Triston McKenzie, counted on to be one of the rotation’s stalwarts, had a 3.23 ERA after beating Minnesota on May 17th. The issue was he had one start of seven innings and two others were he went 6.2 frames.
The longest he has gone since? 5.1 in back-to-back starts in early June before he was sent to Columbus a couple of weeks ago.
Logan Allen went 6.2 shutout innings in his second start of the year in Seattle, and that was his longest outing of the season. He went six innings four times and was sent to AAA last week.
Staff surprise Ben Lively has gone seven innings once and pitched into the 7th just one other time. He has a 3.59 ERA on the season, so he’s been pretty effective.

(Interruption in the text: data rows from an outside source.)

(* ===== verification/Metrics.v ===== *)
(** * Metrics (src/internal/metrics/metrics.go)

    The metrics the package declares and registers, and its functions as the calls
    they make on them, in order: the metric, the label values and the operation.
    The metrics themselves (their storage and exposition) are Prometheus objects;
    what its documentation asks of a call is [accepted]. *)

From Stdlib Require Import Ascii.
From S2P Require Import Prelude.

(** ** Declarations *)

(** A float64 constant of the source, as a fraction. *)
Definition Constant : Type := Z * positive.

Inductive Buckets :=
| DefBuckets
| ExponentialBuckets (start factor : Constant) (count : Z).

Inductive Kind := CounterVec | HistogramVec (b : Buckets) | Gauge.

#[export] Instance Buckets_eq_dec : EqDecision Buckets.
Proof. solve_decision. Defined.
#[export] Instance Kind_eq_dec : EqDecision Kind.
Proof. solve_decision. Defined.

Record Metric := mkMetric {
  metricName : string;
  metricHelp : string;
  metricKind : Kind;
  metricLabels : list string
}.

#[export] Instance Metric_eq_dec : EqDecision Metric.
Proof. solve_decision. Defined.

Definition httpRequestsTotal : Metric :=
  mkMetric "scheduler_http_requests_total" "Total HTTP requests by method, path, and status class."
    CounterVec ["method"; "path"; "status"]%string.
Definition httpRequestDuration : Metric :=
  mkMetric "scheduler_http_request_duration_seconds" "HTTP request latency in seconds."
    (HistogramVec DefBuckets) ["method"; "path"]%string.
Definition httpRequestSize : Metric :=
  mkMetric "scheduler_http_request_bytes" "HTTP request body size in bytes."
    (HistogramVec (ExponentialBuckets (64, 1%positive) (4, 1%positive) 10)) ["method"; "path"]%string.
Definition wsClientsGauge : Metric :=
  mkMetric "scheduler_ws_clients" "Current number of connected WebSocket clients." Gauge [].
Definition wsErrorsTotal : Metric :=
  mkMetric "scheduler_ws_errors_total" "WebSocket read/write errors by direction."
    CounterVec ["direction"]%string.
Definition simStartedTotal : Metric :=
  mkMetric "scheduler_sim_started_total" "Simulations started by algorithm."
    CounterVec ["algorithm"]%string.
Definition simCompletedTotal : Metric :=
  mkMetric "scheduler_sim_completed_total" "Simulations completed by algorithm."
    CounterVec ["algorithm"]%string.
Definition simStepsTotal : Metric :=
  mkMetric "scheduler_sim_steps_total" "Simulation time units executed by algorithm."
    CounterVec ["algorithm"]%string.
Definition simDuration : Metric :=
  mkMetric "scheduler_sim_duration_seconds" "End-to-end simulation wall-clock duration by algorithm."
    (HistogramVec (ExponentialBuckets (1, 1000%positive) (2, 1%positive) 15)) ["algorithm"]%string.

(** What a registry holds, in the order of its registration. *)
Inductive Collector := GoCollector | BuildInfoCollector | Of (m : Metric).

(** [register], on the registry's collectors. *)
Definition register (reg : list Collector) : list Collector :=
  reg ++ map Of
    [httpRequestsTotal; httpRequestDuration; httpRequestSize;
     wsClientsGauge; wsErrorsTotal;
     simStartedTotal; simCompletedTotal; simStepsTotal; simDuration].

(** [init] *)
Definition registry : list Collector := register ([] ++ [GoCollector] ++ [BuildInfoCollector]).

(** What [promhttp.HandlerFor] is given: the registry and [EnableOpenMetrics]. *)
Definition metricsHandler : list Collector * bool := (registry, true).

(** ** Calls *)

(** A value handed to a metric: [float64(n)] or a duration's [Seconds()]. *)
Inductive Value := Float64Of (n : Z) | Seconds (nanoseconds : Z).

Inductive Op := Inc | Dec | Add (v : Value) | Observe (v : Value).

Record MetricCall := mkCall { target : Metric; labelValues : list string; op : Op }.

(** [v.WithLabelValues(values...)] and an operation on the result. *)
Definition on (m : Metric) (values : list string) (o : Op) : MetricCall := mkCall m values o.

Definition IncClient : list MetricCall := [on wsClientsGauge [] Inc].
Definition DecClient : list MetricCall := [on wsClientsGauge [] Dec].
Definition IncWSError (direction : string) : list MetricCall := [on wsErrorsTotal [direction] Inc].
Definition SimStarted (algorithm : string) : list MetricCall := [on simStartedTotal [algorithm] Inc].
Definition SimCompleted (algorithm : string) (duration : Z) : list MetricCall :=
  [on simCompletedTotal [algorithm] Inc; on simDuration [algorithm] (Observe (Seconds duration))].
Definition SimSteps (algorithm : string) (steps : Z) : list MetricCall :=
  [on simStepsTotal [algorithm] (Add (Float64Of steps))].

Definition statusClass (status : Z) : string :=
  if 500 <=? status then "5xx"%string
  else if 400 <=? status then "4xx"%string
  else if 300 <=? status then "3xx"%string
  else if 200 <=? status then "2xx"%string
  else itoa status.

Definition ObserveHTTPRequest (method path : string) (status duration reqBytes : Z) : list MetricCall :=
  let sc := statusClass status in
  [on httpRequestsTotal [method; path; sc] Inc;
   on httpRequestDuration [method; path] (Observe (Seconds duration))] ++
  (if 0 <? reqBytes then [on httpRequestSize [method; path] (Observe (Float64Of reqBytes))] else []).

(** ** What the calls have to satisfy *)

Definition nonnegative (v : Value) : bool :=
  match v with Float64Of n | Seconds n => 0 <=? n end.

(** The operations of a kind; a counter panics on a negative addition. *)
Definition supports (k : Kind) (o : Op) : bool :=
  match k, o with
  | CounterVec, Inc | Gauge, Inc | Gauge, Dec | HistogramVec _, Observe _ => true
  | CounterVec, Add v => nonnegative v
  | _, _ => false
  end.

(** A call on an exposed metric with as many values as it has labels
    ([WithLabelValues] panics otherwise) that its kind supports. *)
Definition accepted (c : MetricCall) : Prop :=
  Of (target c) ∈ registry /\
  length (labelValues c) = length (metricLabels (target c)) /\
  supports (metricKind (target c)) (op c) = true.

(** What an operation adds to a counter or gauge. *)
Definition amount (o : Op) : Z :=
  match o with Inc => 1 | Dec => -1 | Add (Float64Of n) => n | _ => 0 end.

(** The value of a counter or gauge after the calls, over all labels; a metric is
    identified by its name ([registry_names]). *)
Definition total (m : Metric) (calls : list MetricCall) : Z :=
  zsum (fun c => if (metricName (target c) =? metricName m)%string then amount (op c) else 0) calls.

Lemma total_app m l1 l2 : total m (l1 ++ l2) = total m l1 + total m l2.
Proof. apply zsum_app. Qed.

Definition metricNames : list string :=
  flat_map (fun c => match c with Of m => [metricName m] | _ => [] end) registry.

Lemma registry_names : NoDup metricNames.
Proof. apply (bool_decide_unpack _). vm_compute. exact I. Qed.

Lemma registered_metric m : Of m ∈ registry <->
  m ∈ [httpRequestsTotal; httpRequestDuration; httpRequestSize; wsClientsGauge; wsErrorsTotal;
       simStartedTotal; simCompletedTotal; simStepsTotal; simDuration].
Proof.
  unfold registry, register. rewrite elem_of_app. split.
  - intros [Hin|Hin].
    + cbn in Hin. rewrite !elem_of_cons, elem_of_nil in Hin. naive_solver.
    + apply list_elem_of_fmap in Hin as (m' & [= <-] & Hin). exact Hin.
  - intros Hin. right. by apply list_elem_of_fmap_2.
Qed.

(** Discharges [accepted] of a call on one of the metrics. *)
Ltac accept :=
  repeat constructor; cbn; try done; try (apply registered_metric; set_solver); try (apply Z.leb_le; lia).

Lemma ObserveHTTPRequest_accepted method path status duration bytes :
  Forall accepted (ObserveHTTPRequest method path status duration bytes).
Proof. unfold ObserveHTTPRequest. destruct (0 <? bytes); accept. Qed.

However, since Tanner Bibee went six innings on June 29th in Kansas City allowing two runs in beating the Royals, the issue has been quality as well as quantity.

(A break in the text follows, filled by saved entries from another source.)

(* ===== verification/Interface.v ===== *)
(** * Policies behind the interface value (src/internal/api/api.go, src/web/server.go)

    The program only ever runs engines over interface values ([AnyScheduler]); the
    theorems about policies are about engines over the policies' own types. Here the
    two are connected: an engine over an interface value is the engine over its
    dynamic type, tick by tick; so what a policy promises, the answers of the API keep. *)

From S2P Require Import Prelude.
From S2P Require Import Float64.
From S2P Require Import Process.
From S2P Require Import Scheduler.
From S2P Require Import MultiLevel.
From S2P Require Import Lottery.
From S2P Require Import Simulator.
From S2P Require Import SimInvariant.
From S2P Require Import SimSteps.
From S2P Require Import SimReach.
From S2P Require Import SimProgress.
From S2P Require Import SimFair.
From S2P Require Import SimOptimal.
From S2P Require Import SimMorphism.
From S2P Require Import SimInTurn.
From S2P Require Import Store.
From S2P Require Import Metrics.
From S2P Require Import Api.

(** ** Interface values *)

#[local] Existing Instances dynMethods dynLaws.

#[export] Instance redyn_morphism (a : AnyScheduler) : Morphism (redyn a).
Proof.
  destruct a as [S M L v]. split; try done. cbn. intros w h q t. destruct (Schedule w h q t). reflexivity.
Qed.

(** The engine over the dynamic type, seen through the interface. *)
Definition behind (a : AnyScheduler) (s : Simulator (dynType a)) : Simulator AnyScheduler :=
  retype (redyn a) id id s.

Lemma redyn_own a : redyn a (dynValue a) = a.
Proof. by destruct a. Qed.

Lemma behind_new a : NewSimulator a = behind a (NewSimulator (dynValue a)).
Proof. unfold behind, retype. cbn. by rewrite redyn_own. Qed.

Lemma reachable_behind `{GoSortLaws} (s : Simulator AnyScheduler) : reachable s ->
  exists a s0, reachable s0 /\ s = behind a s0.
Proof.
  induction 1 as [a Hok|p s _ (a & s0 & Hr & ->) Hp|v s _ (a & s0 & Hr & ->)|b s _ (a & s0 & Hr & ->)
    |v s _ (a & s0 & Hr & ->)|s s' _ (a & s0 & Hr & ->) Ht E|s _ (a & s0 & Hr & ->)].
  - exists a, (NewSimulator (dynValue a)). split; [by apply reach_new|apply behind_new].
  - exists a, (AddProcess p s0). split; [by apply reach_add|done].
  - exists a, (SetSpeed v s0). split; [by apply reach_speed|done].
  - exists a, (SetUpdateCallback b s0). split; [by apply reach_callback|done].
  - exists a, (set_state v s0). split; [by apply reach_state|done].
  - unfold behind in E. rewrite (executeTimeUnit_retype (redyn a)) in E.
    destruct (executeTimeUnit s0) as [s1|] eqn:E0; [|done]. injection E as <-.
    exists a, s1. split; [|done]. eapply reach_tick; [exact Hr|exact Ht|exact E0].
  - exists a, (resetState s0). split; [exact (reach_reset s0 Hr)|].
    exact (resetState_retype (redyn a) id id s0).
Qed.

(** ** Answers *)

(** The sum of a time over the processes of an answer. *)
Definition answered (t : Process -> Z) (u : SimulationUpdate) : Z := zsum t (uCompletedProcesses u).

(** The run behind an answer: that of the algorithm's scheduler on the processes. *)
Lemma answered_run `{GoSortLaws} format h req start fuel clock dur id nm ms u h' qs :
  (forall h1, exists sched, sched_ok sched /\
     buildScheduler (rqAlgorithm req) (rqTimeQuantum (with_defaults h1 req)) = inr sched /\
     prepare h1 (inr req) = Some (inr (setup qs sched, sched_Name sched, with_defaults h1 req))) ->
  handleSimulate format h (inr req) start (Completes fuel clock dur) =
    Some ((200, BSimulated id nm ms u), h') ->
  exists q sched s, sched_ok sched /\ buildScheduler (rqAlgorithm req) q = inr sched /\
    runToCompletion fuel (setup qs sched) = Some s /\
    forall t, isComplete s = true -> answered t u = zsum (fun l => t (deref (mem s) l)) (processes s).
Proof.
  intros Hp. unfold handleSimulate. destruct (acquire h) as [h1|]; [|done].
  unfold simulate. destruct (Hp h1) as (sched & Hok & Hb & ->). cbn [mbind option_bind].
  change (SetSpeed 1 (SetUpdateCallback true (setup qs sched)))
    with (retype (@Datatypes.id AnyScheduler) (fun _ => 1) (fun _ => true) (setup qs sched)).
  rewrite (runToCompletion_retype (@Datatypes.id AnyScheduler)).
  destruct (runToCompletion fuel (setup qs sched)) as [s|] eqn:E; [|done].
  cbn [mbind option_bind fmap option_fmap option_map]. intros [= _ _ _ <- _].
  eexists _, sched, s. split; [exact Hok|]. split; [exact Hb|]. split; [exact E|].
  intros t Hc. unfold answered. rewrite finalUpdate_processes by exact Hc. apply zsum_map.
Qed.

(** Two answers to requests for the same processes. *)
Lemma answers_compare `{GoSortLaws} {Sp} {SS : Scheduler Sp} {SL : SchedulerLaws Sp} (best : Sp) qs A
    fuel1 fuel2 (sched2 : AnyScheduler) (s1 s2 : Simulator AnyScheduler) :
  no_policy_beats best qs A -> sched_ok sched2 ->
  runToCompletion fuel1 (setup qs (pack best)) = Some s1 ->
  runToCompletion fuel2 (setup qs sched2) = Some s2 ->
  isComplete s1 = true /\ isComplete s2 = true /\
  zsum (fun l => TurnaroundTime (deref (mem s1) l)) (processes s1) <=
    zsum (fun l => TurnaroundTime (deref (mem s2) l)) (processes s2) /\
  zsum (fun l => WaitingTime (deref (mem s1) l)) (processes s1) <=
    zsum (fun l => WaitingTime (deref (mem s2) l)) (processes s2).
Proof.
  intros Hbest Hok E1 E2. destruct (Hbest _ _ _ sched2 Hok) as (s & r & Es & Er & Cs & Cr & Ht & Hw).
  rewrite (run_unique _ _ _ _ _ E2 Er).
  change (pack best) with (redyn (pack best) best) in E1.
  rewrite (setup_retype (redyn (pack best))), (runToCompletion_retype (redyn (pack best))) in E1.
  change (retype (redyn (pack best)) id id <$> runToCompletion fuel1 (setup qs best) = Some s1) in E1.
  destruct (runToCompletion fuel1 (setup qs best)) as [s0|] eqn:E0; [|discriminate E1]. injection E1 as <-.
  rewrite (run_unique _ _ _ _ _ E0 Es). exact (conj Cs (conj Cr (conj Ht Hw))).
Qed.

Lemma answered_acceptable `{GoSortLaws} format h req start o id nm ms u h' :
  Forall decodable (rqProcesses req) ->
  handleSimulate format h (inr req) start o = Some ((200, BSimulated id nm ms u), h') -> acceptable req.
Proof.
  intros Hd. unfold handleSimulate. destruct (acquire h) as [h1|]; [|done]. unfold simulate.
  destruct (decide (acceptable req)) as [|Hn]; [done|].
  by destruct (prepare_rejects h1 req Hd Hn) as [msg ->].
Qed.

Lemma kept_none p : Forall (fun b => inDuration b <= 0) (inIOBursts p) -> kept_bursts p = [].
Proof.
  unfold kept_bursts. induction 1 as [|b bs Hb _ IH]; [done|]. cbn [List.filter].
  by rewrite (proj2 (Z.ltb_ge _ _) Hb).
Qed.

(** What the theorems on policies ask of the processes, in terms of the request. *)
Lemma built_plain ps qs A : Forall2 built_from ps qs ->
  Forall (fun p => Forall (fun b => inDuration b <= 0) (inIOBursts p)) ps ->
  Forall (fun p => inArrival p <= A) ps ->
  Forall (fun q => IOBursts q = []) qs /\ Forall (fun q => ArrivalTime q <= A) qs.
Proof.
  intros Hqs Hio HA. split.
  - eapply built_Forall2; [exact Hqs|exact Hio|]. cbn. intros p q [_ _ _ _ _ _ ->]. apply kept_none.
  - eapply built_Forall2; [exact Hqs|exact HA|]. cbn. by intros p q [_ _ _ -> _ _ _].
Qed.

(** The request the optimal algorithms are for. *)
Definition optimal_for (algorithm : string) (ps : list ProcessInput) (A : Z) : Prop :=
  algorithm = "srtf"%string /\ NoDup (map inPID ps) \/
  algorithm = "sjf"%string /\ Forall (fun p => inArrival p = A) ps.

Lemma optimal_scheduler `{GoSortLaws} a q ps qs A : optimal_for a ps A -> Forall2 built_from ps qs -> ps <> [] ->
  Forall (fun p => Forall (fun b => inDuration b <= 0) (inIOBursts p)) ps ->
  Forall (fun p => inArrival p <= A) ps -> A + zsum inBurst ps <= max_int ->
  exists Sp (SS : Scheduler Sp) (SL : SchedulerLaws Sp) (best : Sp),
    buildScheduler a q = inr (pack best) /\ no_policy_beats best qs A.
Proof.
  intros Ho Hqs Hne Hio HA Hmax. pose proof (built_all _ _ Hqs) as Hadm.
  destruct (built_sums _ _ Hqs) as (Hw & _ & Hpid), (built_plain _ _ A Hqs Hio HA) as [Hi Ha].
  assert (Hqne : qs <> []) by (intros ->; by inversion Hqs).
  rewrite <-Hw in Hmax. destruct Ho as [[-> Hnd]|[-> Heq]].
  - exists SRTF.SRTFScheduler, _, _, SRTF.NewSRTFScheduler. split; [done|].
    apply (least_first_optimal (inv := distinct_PIDs)); try done.
    + apply setup_distinct; [done|done|by rewrite Hpid].
    + destruct qs as [|p qs]; [done|]. apply Forall_cons in Hadm as [[Hp _] _], Ha as [? _].
      pose proof (co_arrival _ Hp). lia.
  - exists SJF.SJFScheduler, _, _, SJF.NewSJFScheduler. split; [done|].
    assert (Hqa : Forall (fun p => ArrivalTime p = A) qs).
    { eapply built_Forall2; [exact Hqs|exact Heq|]. cbn. by intros p x [_ _ _ -> _ _ _]. }
    apply (least_first_optimal (inv := batch)); try done.
    + by apply setup_batch with A.
    + destruct qs as [|p qs]; [done|]. apply Forall_cons in Hadm as [[Hp _] _], Ha as [? _].
      pose proof (co_arrival _ Hp). lia.
Qed.

(** ** Properties *)

(** C5: The optimal algorithms are optimal through the API: of all answers to requests
    for the same processes without I/O, whatever the algorithm, the quantum and the
    state of the server, none shows a smaller total turnaround or waiting time than
    the answer for [srtf] (with distinct ids), or for [sjf] when all processes arrive
    together. *)
Theorem optimal_answers `{GoSortLaws} format ps A h1 h2 req1 req2 start1 start2 fuel1 fuel2
    clock1 clock2 dur1 dur2 id1 id2 n1 n2 m1 m2 u1 u2 h1' h2' :
  rqProcesses req1 = ps -> rqProcesses req2 = ps -> Forall decodable ps ->
  Forall (fun p => Forall (fun b => inDuration b <= 0) (inIOBursts p)) ps ->
  Forall (fun p => inArrival p <= A) ps -> A + zsum inBurst ps <= max_int ->
  optimal_for (rqAlgorithm req1) ps A ->
  handleSimulate format h1 (inr req1) start1 (Completes fuel1 clock1 dur1) =
    Some ((200, BSimulated id1 n1 m1 u1), h1') ->
  handleSimulate format h2 (inr req2) start2 (Completes fuel2 clock2 dur2) =
    Some ((200, BSimulated id2 n2 m2 u2), h2') ->
  answered TurnaroundTime u1 <= answered TurnaroundTime u2 /\
  answered WaitingTime u1 <= answered WaitingTime u2.
Proof.
  intros E1 E2 Hd Hio HA Hmax Ho H1' H2'.
  assert (Ha1 : acceptable req1) by (eapply answered_acceptable; [by rewrite E1|exact H1']).
  assert (Ha2 : acceptable req2) by (eapply answered_acceptable; [by rewrite E2|exact H2']).
  pose proof (proj2 (proj2 Ha1)) as Hv. rewrite E1 in Hv.
  destruct (prepare_builds ps Hd Hv) as (qs & Hqs & Hp).
  destruct (answered_run _ _ _ _ _ _ _ _ _ _ _ _ qs (fun h => Hp h req1 E1 Ha1) H1')
    as (q1 & sched1 & s1 & _ & Hb & Hs1 & Hu1).
  destruct (answered_run _ _ _ _ _ _ _ _ _ _ _ _ qs (fun h => Hp h req2 E2 Ha2) H2')
    as (q2 & sched2 & s2 & Hok2 & _ & Hs2 & Hu2).
  destruct (optimal_scheduler _ q1 ps qs A Ho Hqs) as (Sp & SS & SL & best & Hb' & Hbest);
    [rewrite <-E1; apply Ha1|done|done|done|].
  rewrite Hb in Hb'. injection Hb' as ->.
  destruct (answers_compare best qs A fuel1 fuel2 sched2 s1 s2 Hbest Hok2 Hs1 Hs2) as (C1 & C2 & Ht & Hw).
  rewrite !(Hu1 _ C1), !(Hu2 _ C2). by split.
Qed.

(** *** Witnesses *)

(** A long job and two short ones that arrive while it runs. *)
Definition convoy_request (algorithm : string) : simulateRequest :=
  mkRequest algorithm 0 0
    [mkProcessInput 1 "A" 0 8 0 []; mkProcessInput 2 "B" 1 2 0 []; mkProcessInput 3 "C" 2 1 0 []].

Lemma convoy_decodable : Forall decodable (rqProcesses (convoy_request "srtf")).
Proof.
  repeat (apply Forall_cons_2 || apply Forall_nil_2);
    (split; cbn [inPID inArrival inBurst inIOBursts length];
     try (unfold in_int, min_int, max_int; lia); try apply Forall_nil_2).
Qed.

Lemma convoy_answer algorithm : algorithm = "srtf"%string \/ algorithm = "fcfs"%string ->
  exists id n u h', handleSimulate (fun _ => "t"%string) sample_handler (inr (convoy_request algorithm)) 0
    (Completes 11 0 0) = Some ((200, BSimulated id n 0 u), h') /\
    answered TurnaroundTime u = (if (algorithm =? "srtf")%string then 15 else 26).
Proof.
  intros [-> | ->]; (destruct (handleSimulate (fun _ => "t"%string) sample_handler _ 0 (Completes 11 0 0))
    as [[[st b] h']|] eqn:E; [|vm_compute in E; discriminate]);
  (destruct b as [m|v|l|id n ms u|l|r]; try (vm_compute in E; discriminate));
  exists id, n, u, h';
  (assert (Hst : (st, ms, answered TurnaroundTime u) = (200, 0, answered TurnaroundTime u))
     by (vm_compute in E; injection E; intros; subst; reflexivity));
  injection Hst as -> ->; (split; [reflexivity|]);
  vm_compute in E; injection E as _ _ <- _; vm_compute; reflexivity.
Qed.

Lemma optimal_answers_witness :
  exists id1 n1 u1 h1 id2 n2 u2 h2,
    handleSimulate (fun _ => "t"%string) sample_handler (inr (convoy_request "srtf")) 0 (Completes 11 0 0) =
      Some ((200, BSimulated id1 n1 0 u1), h1) /\
    handleSimulate (fun _ => "t"%string) sample_handler (inr (convoy_request "fcfs")) 0 (Completes 11 0 0) =
      Some ((200, BSimulated id2 n2 0 u2), h2) /\
    answered TurnaroundTime u1 = 15 /\ answered TurnaroundTime u2 = 26 /\
    answered WaitingTime u1 <= answered WaitingTime u2.
Proof.
  destruct (convoy_answer "srtf" (or_introl eq_refl)) as (id1 & n1 & u1 & h1 & E1 & T1).
  destruct (convoy_answer "fcfs" (or_intror eq_refl)) as (id2 & n2 & u2 & h2 & E2 & T2).
  exists id1, n1, u1, h1, id2, n2, u2, h2. do 2 (split; [assumption|]). split; [exact T1|]. split; [exact T2|].
  assert (Hw : answered TurnaroundTime u1 <= answered TurnaroundTime u2 /\
    answered WaitingTime u1 <= answered WaitingTime u2); [|exact (proj2 Hw)].
  eapply (optimal_answers (fun _ => "t"%string) (rqProcesses (convoy_request "srtf")) 2
    sample_handler sample_handler (convoy_request "srtf") (convoy_request "fcfs"));
    [reflexivity|reflexivity|exact convoy_decodable|..|exact E1|exact E2].
  - repeat constructor.
  - repeat constructor; vm_compute; discriminate.
  - vm_compute. discriminate.
  - left. split; [reflexivity|]. apply (bool_decide_unpack _). vm_compute. exact I.
Defined.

Since that start, a stretch of 13 games, the Guardians’ starters have compiled a 5.69 ERA , with one start of seven innings (by Bibee Wednesday night in Detroit) and two starts where the starter completed six.
In this period was Gavin Williams’ 5.1 IP scoreless outing against the Tigers, the best performance by a starter in the last two weeks. Removing that start from the equation raises the collective ERA by the rotation to an unsightly 6.41.
Teams with that high of an ERA from starters are largely non-competitive. They are behind early in games and it very difficult to come back and win. That the Guardians are 5-7 in these games speaks to the resolve of the players.
The last two games in Tampa have returned to the original problem, which is length by the rotation. Carlos Carrasco and Gavin Williams both pitched five innings, allowing two runs against the Rays, but that meant the relief corps had to cover seven innings because they lost Friday.
We have already seen Nick Sandlin go on the injured list and now Sam Hentges is out with a shoulder issue. It’s not a leap to think the arm problems are due to the overuse of the bullpen.
We know president Chris Antonetti and GM Mike Chernoff are aware of the problems with the rotation and are working the phones for help before the trading deadline.
However, there are a week and a half worth or games before the deadline, and Steven Vogt has to have starters. We would assume Bibee, Williams, and Ben Lively would start the first three games out of the break, but what about after that?
Yes, there is Carrasco, but only the most optimistic Guardians’ fans feel good about that. He’s a fan favorite and his return has been a great story, but he still has a 5.02 ERA. Lefty Doug Nikhazy has been great in AAA in three starts, allowing no runs and six hits in 17 innings. Maybe he gets a shot?
Can the Guardians get enough out of the rotation for the rest of the season in terms of both quality and quantity? That might be the biggest question of the season.